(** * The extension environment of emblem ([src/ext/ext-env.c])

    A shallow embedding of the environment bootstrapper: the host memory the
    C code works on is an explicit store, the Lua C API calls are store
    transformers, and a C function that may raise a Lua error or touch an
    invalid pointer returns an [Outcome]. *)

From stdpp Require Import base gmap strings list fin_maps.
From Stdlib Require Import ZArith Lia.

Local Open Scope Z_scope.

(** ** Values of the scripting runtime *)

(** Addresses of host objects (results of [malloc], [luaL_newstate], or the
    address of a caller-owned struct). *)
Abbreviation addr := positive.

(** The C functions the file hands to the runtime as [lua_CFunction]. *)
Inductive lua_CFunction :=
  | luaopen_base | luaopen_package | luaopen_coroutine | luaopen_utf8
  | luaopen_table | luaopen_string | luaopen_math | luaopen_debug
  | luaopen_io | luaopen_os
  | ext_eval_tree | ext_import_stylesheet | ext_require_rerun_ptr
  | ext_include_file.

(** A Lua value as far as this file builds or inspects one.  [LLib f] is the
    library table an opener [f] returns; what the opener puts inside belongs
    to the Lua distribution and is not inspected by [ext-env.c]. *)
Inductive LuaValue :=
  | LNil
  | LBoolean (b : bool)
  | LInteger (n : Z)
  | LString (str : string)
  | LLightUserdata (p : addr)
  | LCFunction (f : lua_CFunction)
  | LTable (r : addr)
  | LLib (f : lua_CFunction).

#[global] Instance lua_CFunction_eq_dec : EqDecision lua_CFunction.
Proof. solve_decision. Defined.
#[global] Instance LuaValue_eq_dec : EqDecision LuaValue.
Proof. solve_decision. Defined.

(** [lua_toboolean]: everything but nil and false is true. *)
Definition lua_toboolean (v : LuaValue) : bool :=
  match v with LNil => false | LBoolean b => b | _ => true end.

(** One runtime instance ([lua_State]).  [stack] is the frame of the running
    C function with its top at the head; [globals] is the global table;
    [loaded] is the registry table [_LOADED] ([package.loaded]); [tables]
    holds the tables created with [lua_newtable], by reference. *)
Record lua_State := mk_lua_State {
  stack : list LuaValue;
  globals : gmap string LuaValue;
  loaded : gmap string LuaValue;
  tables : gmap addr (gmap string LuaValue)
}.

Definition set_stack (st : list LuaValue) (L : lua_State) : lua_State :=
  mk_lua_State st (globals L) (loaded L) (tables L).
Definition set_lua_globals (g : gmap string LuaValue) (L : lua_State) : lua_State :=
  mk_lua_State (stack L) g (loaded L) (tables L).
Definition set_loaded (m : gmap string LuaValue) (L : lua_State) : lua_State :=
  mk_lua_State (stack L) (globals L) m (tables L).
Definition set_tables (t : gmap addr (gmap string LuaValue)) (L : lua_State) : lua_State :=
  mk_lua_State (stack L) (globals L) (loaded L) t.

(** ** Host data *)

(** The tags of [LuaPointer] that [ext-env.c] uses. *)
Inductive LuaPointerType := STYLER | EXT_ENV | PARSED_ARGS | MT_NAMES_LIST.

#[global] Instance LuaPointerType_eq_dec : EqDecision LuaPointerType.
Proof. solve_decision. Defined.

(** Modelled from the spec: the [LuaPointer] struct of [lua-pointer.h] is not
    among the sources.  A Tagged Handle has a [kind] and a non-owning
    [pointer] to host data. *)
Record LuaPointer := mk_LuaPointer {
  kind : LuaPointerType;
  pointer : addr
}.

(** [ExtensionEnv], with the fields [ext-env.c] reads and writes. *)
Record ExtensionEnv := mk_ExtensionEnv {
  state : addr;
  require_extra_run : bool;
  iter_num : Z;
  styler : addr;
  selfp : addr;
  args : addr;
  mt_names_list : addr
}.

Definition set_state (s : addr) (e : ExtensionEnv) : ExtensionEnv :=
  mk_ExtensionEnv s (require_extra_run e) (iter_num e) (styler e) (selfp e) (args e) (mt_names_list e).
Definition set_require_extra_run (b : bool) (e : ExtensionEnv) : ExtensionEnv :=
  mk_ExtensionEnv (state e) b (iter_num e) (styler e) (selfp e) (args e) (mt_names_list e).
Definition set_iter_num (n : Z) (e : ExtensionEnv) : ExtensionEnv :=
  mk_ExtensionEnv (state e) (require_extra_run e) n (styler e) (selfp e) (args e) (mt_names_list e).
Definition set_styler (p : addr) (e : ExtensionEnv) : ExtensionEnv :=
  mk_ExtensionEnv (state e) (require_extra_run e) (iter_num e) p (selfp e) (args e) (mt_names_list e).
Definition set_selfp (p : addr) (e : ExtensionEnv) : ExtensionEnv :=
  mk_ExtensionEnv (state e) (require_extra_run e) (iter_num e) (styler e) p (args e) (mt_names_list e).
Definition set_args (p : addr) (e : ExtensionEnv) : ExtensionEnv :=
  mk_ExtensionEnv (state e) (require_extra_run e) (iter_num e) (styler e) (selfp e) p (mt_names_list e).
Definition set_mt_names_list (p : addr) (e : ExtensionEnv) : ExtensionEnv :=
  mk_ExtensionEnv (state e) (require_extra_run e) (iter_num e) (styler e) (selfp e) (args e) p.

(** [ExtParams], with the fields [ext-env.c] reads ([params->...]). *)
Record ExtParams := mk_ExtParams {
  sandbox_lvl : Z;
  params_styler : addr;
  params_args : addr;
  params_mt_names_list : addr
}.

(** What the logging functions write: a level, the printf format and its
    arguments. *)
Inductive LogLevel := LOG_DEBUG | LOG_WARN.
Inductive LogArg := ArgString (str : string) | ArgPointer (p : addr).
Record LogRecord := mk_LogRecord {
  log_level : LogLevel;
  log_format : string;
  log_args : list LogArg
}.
________
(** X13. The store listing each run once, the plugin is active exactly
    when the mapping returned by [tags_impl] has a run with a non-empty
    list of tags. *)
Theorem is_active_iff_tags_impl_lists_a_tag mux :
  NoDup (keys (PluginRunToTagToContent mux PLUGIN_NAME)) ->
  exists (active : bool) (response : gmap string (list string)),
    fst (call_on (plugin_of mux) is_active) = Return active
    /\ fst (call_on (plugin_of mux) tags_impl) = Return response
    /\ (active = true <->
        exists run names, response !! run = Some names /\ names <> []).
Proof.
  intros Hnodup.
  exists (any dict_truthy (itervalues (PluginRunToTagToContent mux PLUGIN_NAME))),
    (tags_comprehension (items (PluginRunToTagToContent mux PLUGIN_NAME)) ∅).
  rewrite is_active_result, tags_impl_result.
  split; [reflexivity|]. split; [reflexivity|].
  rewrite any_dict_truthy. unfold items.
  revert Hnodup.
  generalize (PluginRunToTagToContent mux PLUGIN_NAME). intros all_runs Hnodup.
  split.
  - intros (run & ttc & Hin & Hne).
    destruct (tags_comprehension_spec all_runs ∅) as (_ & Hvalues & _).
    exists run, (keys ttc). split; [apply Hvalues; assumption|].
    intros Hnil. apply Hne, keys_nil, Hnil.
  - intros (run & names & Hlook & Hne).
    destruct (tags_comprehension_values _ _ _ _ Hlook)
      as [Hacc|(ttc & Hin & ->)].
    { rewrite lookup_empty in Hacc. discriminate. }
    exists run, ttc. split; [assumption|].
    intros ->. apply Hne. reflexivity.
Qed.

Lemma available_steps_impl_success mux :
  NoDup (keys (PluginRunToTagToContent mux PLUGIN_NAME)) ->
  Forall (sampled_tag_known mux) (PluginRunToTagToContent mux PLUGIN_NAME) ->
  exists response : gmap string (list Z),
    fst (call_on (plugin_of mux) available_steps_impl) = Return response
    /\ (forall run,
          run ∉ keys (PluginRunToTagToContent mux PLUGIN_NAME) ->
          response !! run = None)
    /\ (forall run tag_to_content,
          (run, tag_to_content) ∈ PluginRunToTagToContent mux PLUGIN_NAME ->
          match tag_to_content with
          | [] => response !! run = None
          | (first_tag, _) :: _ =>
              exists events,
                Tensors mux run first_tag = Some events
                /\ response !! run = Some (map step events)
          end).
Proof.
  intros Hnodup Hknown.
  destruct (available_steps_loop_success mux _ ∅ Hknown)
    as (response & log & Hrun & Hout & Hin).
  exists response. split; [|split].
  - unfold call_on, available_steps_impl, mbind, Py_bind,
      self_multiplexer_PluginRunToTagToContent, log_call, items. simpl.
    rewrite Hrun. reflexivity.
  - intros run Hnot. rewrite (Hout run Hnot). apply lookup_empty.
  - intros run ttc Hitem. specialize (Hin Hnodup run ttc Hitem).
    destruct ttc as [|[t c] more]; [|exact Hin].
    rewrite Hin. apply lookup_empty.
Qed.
________
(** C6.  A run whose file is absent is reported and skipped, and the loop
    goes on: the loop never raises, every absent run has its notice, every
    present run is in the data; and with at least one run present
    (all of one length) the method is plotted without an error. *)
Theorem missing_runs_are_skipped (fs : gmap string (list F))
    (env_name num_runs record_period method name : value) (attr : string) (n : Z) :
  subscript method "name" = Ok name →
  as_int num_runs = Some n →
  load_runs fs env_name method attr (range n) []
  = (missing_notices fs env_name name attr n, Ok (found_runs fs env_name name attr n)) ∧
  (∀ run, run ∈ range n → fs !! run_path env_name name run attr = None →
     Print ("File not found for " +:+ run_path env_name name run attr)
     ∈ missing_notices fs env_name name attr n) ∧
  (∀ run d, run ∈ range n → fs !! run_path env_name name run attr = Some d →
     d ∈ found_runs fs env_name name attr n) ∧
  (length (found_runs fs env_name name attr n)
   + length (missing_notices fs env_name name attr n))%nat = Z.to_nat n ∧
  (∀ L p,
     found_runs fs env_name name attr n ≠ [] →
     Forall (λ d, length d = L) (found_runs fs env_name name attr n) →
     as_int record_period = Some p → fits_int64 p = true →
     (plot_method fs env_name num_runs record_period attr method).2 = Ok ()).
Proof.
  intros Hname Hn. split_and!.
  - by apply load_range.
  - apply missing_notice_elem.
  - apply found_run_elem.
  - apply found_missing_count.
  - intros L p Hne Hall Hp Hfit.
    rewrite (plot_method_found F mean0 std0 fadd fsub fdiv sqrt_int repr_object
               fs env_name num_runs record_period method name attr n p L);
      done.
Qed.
________
» **THE PROBLEM**
Retype exactly the span of lines from the one with "Record ExtensionEnv := mk_ExtensionEnv" through the one with "Definition set_state (s"; include both ends and omit the rest of the material.

» **ANSWER SPACE**
Record ExtensionEnv := mk_ExtensionEnv {
  state : addr;
  require_extra_run : bool;
  iter_num : Z;
  styler : addr;
  selfp : addr;
  args : addr;
  mt_names_list : addr
}.

Definition set_state (s : addr) (e : ExtensionEnv) : ExtensionEnv :=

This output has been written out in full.